Virginia Congressman Morgan Griffith submitted a bill to the 115th Congress today that would drastically alter the way marijuana is controlled at the Federal level.
Griffith, a Republican who has crossed the aisle in hopes of cannabis reform before, proposed H.R. 714, a bill that would reschedule cannabis on the Controlled Substances Act. Currently, marijuana is listed as a Schedule I drug, right alongside heroin in the class reserved for substances the DEA considers to have zero medicinal value and a “high potential for abuse.”
The new legislation, called the Legitimate Use of Medicinal Marijuana Act, would move marijuana down to Schedule II, according to Tom Angell of Marijuana Majority. This level of the CSA is home to fentanyl, oxycodone, methamphetamine, and cocaine. Schedule II drugs are still considered to be “dangerous” and have a “high potential for abuse,” according to the CSA.
While rescheduling cannabis down a peg is a step in the right direction, it’s still not where it should be.
In 2013, opioids like the ones listed as less harmful than marijuana accounted for 70% of the overdose fatalities in the United States. The other 30% of lethal overdoses involved benzodiazepines, like Xanax, which you can find on the CSA all the way down at Schedule IV, where the Government believes drugs have “a low potential for abuse and low risk of dependence.”
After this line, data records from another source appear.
Ltac ranges_open H :=
  destruct H as (Hh & Hh1 & Hsc & Hco & Hqn & Hrel & Hclean & Htl & Htm & Ht1);
  unfold maxPoints in *.

Ltac ranges_close :=
  unfold Ranges, maxPoints in *; simpl;
  repeat match goal with |- _ /\ _ => split end;
  intros; try discriminate; try lia; try reflexivity; auto.

Lemma setScreen_Ranges (sc : Screen) (s : State) :
  Ranges s -> Ranges (setScreen sc s).
Proof. intros H. exact H. Qed.

Lemma startGame_Ranges (bank : list CountryCapital.t) (r : Random)
    (mode : Difficulty) (s s1 : State) :
  startGame bank r mode s = Some s1 -> Ranges s1.
Proof.
  unfold startGame. destruct (generateQuestion _ _ _ _); [|discriminate].
  intros [= <-]. pose proof (getTimeByDifficulty_range mode).
  ranges_close.
Qed.

Lemma nextQuestion_Ranges (bank : list CountryCapital.t) (r : Random)
    (s s1 : State) :
  Ranges s -> nextQuestion bank r s = Some s1 -> Ranges s1.
Proof.
  intros HR. unfold nextQuestion.
  destruct (Z.leb_spec (hearts s) 0); [intros [= <-]; exact HR|].
  destruct (generateQuestion _ _ _ _); [|discriminate].
  intros [= <-]. ranges_open HR.
  pose proof (getTimeByDifficulty_range (currentDifficulty s)).
  destruct (isAnswered s); ranges_close.
Qed.

Lemma handleAnswer_Ranges (answer : string) (s : State) :
  Ranges s -> Ranges (handleAnswer answer s).
Proof.
  intros HR. destruct (handleAnswer_cases answer s) as [?|q Ha Hq ?|Ha ?];
    [exact HR | |]; ranges_open HR; rewrite Ha in Hrel;
    specialize (Hh1 Ha).
  - pose proof (finalPoints_range (Question.difficulty q)
                  (currentDifficulty s) (combo s + 1)).
    unfold maxPoints in *. ranges_close.
  - unfold maxPoints in *. ranges_close.
Qed.

Lemma tick_Ranges (s : State) :
  Ranges s -> is_Some (currentQuestion s) -> Ranges (tick s).
Proof.
  intros HR Hq. destruct (tick_cases s) as [?|Ha ? ?|Ha ? ?|Ha ? ?];
    [exact HR | | |]; ranges_open HR; rewrite Ha in Hrel;
    specialize (Hh1 Ha); specialize (Ht1 Ha Hq); specialize (Htm Hq);
    unfold maxPoints in *.
  - unfold Ranges, maxPoints. simpl. rewrite Ha.
    repeat match goal with |- _ /\ _ => split end;
      intros; try lia; auto.
  - ranges_close.
  - lia.
Qed.

Lemma handle_Ranges (bank : list CountryCapital.t) (ev : Event)
    (s s1 : State) :
  Inv s -> Ranges s -> handle bank ev s = Some s1 -> Ranges s1.
Proof.
  intros (Htimer & _) HR Hh. destruct ev; simpl in Hh.
  - eapply startGame_Ranges; eauto.
  - injection Hh as <-. by apply handleAnswer_Ranges.
  - injection Hh as <-. destruct (timerRef s) eqn:Ht; [|exact HR].
    destruct (Htimer eq_refl) as (Harmed & _).
    apply armed_true in Harmed as (_ & Hq & _). by apply tick_Ranges.
  - unfold fire in Hh. destruct (scheduled s !! k) as [[[] ?]|].
    + eapply nextQuestion_Ranges; [|exact Hh]. exact HR.
    + injection Hh as <-. exact HR.
    + injection Hh as <-. exact HR.
  - injection Hh as <-. unfold handleBack.
    repeat case_match; try rewrite clearTimer_eq; exact HR.
  - injection Hh as <-. exact HR.
  - injection Hh as <-. exact HR.
  - unfold renderGame in Hh.
    destruct (bool_decide (screen s = game)); [|injection Hh as <-; exact HR].
    destruct (currentQuestion s) eqn:Hq; [injection Hh as <-; exact HR|].
    destruct (generateQuestion _ _ _ _); [|discriminate].
    injection Hh as <-. ranges_open HR.
    pose proof (getTimeByDifficulty_range (currentDifficulty s)).
    unfold Ranges, maxPoints. simpl.
    repeat match goal with |- _ /\ _ => split end;
      intros; try lia; auto.
Qed.

Lemma reachable_Ranges (bank : list CountryCapital.t) (s : State) :
  reachable bank s -> Ranges s.
Proof.
  induction 1 as [|ev s s' Hr IH Hstep]; [apply Ranges_initialState|].
  unfold step in Hstep.
  destruct (handle bank ev s) as [s1|] eqn:Hh; [|discriminate].
  injection Hstep as <-. apply timerEffect_Ranges.
  eapply handle_Ranges; eauto. by eapply reachable_Inv.
Qed.



(** X4: in every reachable state the score and the combo are not
    negative and the question number is at least 1; the combo never
    exceeds the question number, and the score never exceeds 112 points
    per question asked. *)
Theorem score_and_combo_bounded_by_questions (bank : list CountryCapital.t)
    (s : State) :
  reachable bank s ->
  1 <= questionNumber s
  /\ 0 <= combo s <= questionNumber s
  /\ 0 <= score s <= 112 * questionNumber s.
Proof.
  intros Hr. pose proof (reachable_Ranges bank s Hr) as HR.
  ranges_open HR. destruct (isAnswered s); lia.
Qed.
Benzodiazepines are considered difficult to overdose on by themselves but become exponentially more toxic to the human body when mixed with a drug like alcohol (not scheduled on the CSA). Alcohol and Benzodiazepines are both broken down by the same enzyme, CYP450, as a result it takes your liver twice as long to clear the drug cocktail from your body. Mixing the two drugs can have a synergistic effect, amplifying their ability to impair motor functions and constrict the respiratory system, all of which increase the risk of death.
Alcohol, the most widely abused drug in the United States, isn’t scheduled on the CSA because the DEA doesn’t consider it a controlled substance by definition.
The term “controlled substance” means a drug or other substance, or immediate precursor, included in schedule I, II, III, IV, or V of part B of this subchapter. The term does not include distilled spirits, wine, malt beverages, or tobacco, as those terms are defined or used in subtitle E of the Internal Revenue Code of 1986.
Eventually, a bill like Congressman Griffith’s will be successful in rescheduling cannabis and expanding life-altering research; we’re certainly ready for change.